_ENTRIES SHOWN_
(* ===== verification/_CoqProject ===== *)
-Q . S2P
Prelude.v
GoStrings.v
GoStrconv.v
GoSort.v
GoFloat.v
GoJson.v
GoJsonEncode.v
Domain.v
Store.v
Contract.v
ContractPaths.v
ContractIdent.v
Match.v
MatchConfig.v
MatchRoutes.v
Hits.v
Search.v
SearchMerge.v
SearchFuse.v
Paths.v
Gitignore.v
Walk.v
Services.v
StoreQuery.v
LinkStore.v
SqlDriver.v
SqlEdges.v
SqlEdgesFacts.v
SqlUnits.v
Linker.v
LinkerFacts.v
SqlBatch.v
LinkContracts.v
LinkFacts.v
LinkRefs.v
SqlJobs.v
SqlQueue.v
SqlRepos.v
SqlFiles.v
Commits.v
Queue.v
QueueFacts.v
QueueCommits.v
Watch.v
WatchFacts.v
Progress.v
Indexing.v
IndexingPass.v
IndexingPlan.v
StoreQueryFacts.v
Graph.v
GraphFacts.v
GraphContext.v
GraphListings.v
Trace.v
TraceFacts.v
TraceMatch.v
GoRegexp.v
Intent.v
Callers.v
ContractAnswers.v
ContractUses.v
ContractAnswersFacts.v
Answers.v
Chunks.v
Catalog.v
MetaCodec.v
Extract.v
Detect.v
Wrappers.v
Schemas.v
ExtractGo.v
ExtractPython.v
ExtractJvm.v
ExtractTypeScript.v
ExtractCSharp.v
SchemasFacts.v
DetectFacts.v
WrapperFacts.v
ExtractFacts.v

_YOUR ASSIGNMENT_
Return, exactly as written, the "GraphListings.v" line and each line after it through the end of the listing above.

_TASK RESULT_
GraphListings.v
Trace.v
TraceFacts.v
TraceMatch.v
GoRegexp.v
Intent.v
Callers.v
ContractAnswers.v
ContractUses.v
ContractAnswersFacts.v
Answers.v
Chunks.v
Catalog.v
MetaCodec.v
Extract.v
Detect.v
Wrappers.v
Schemas.v
ExtractGo.v
ExtractPython.v
ExtractJvm.v
ExtractTypeScript.v
ExtractCSharp.v
SchemasFacts.v
DetectFacts.v
WrapperFacts.v
ExtractFacts.v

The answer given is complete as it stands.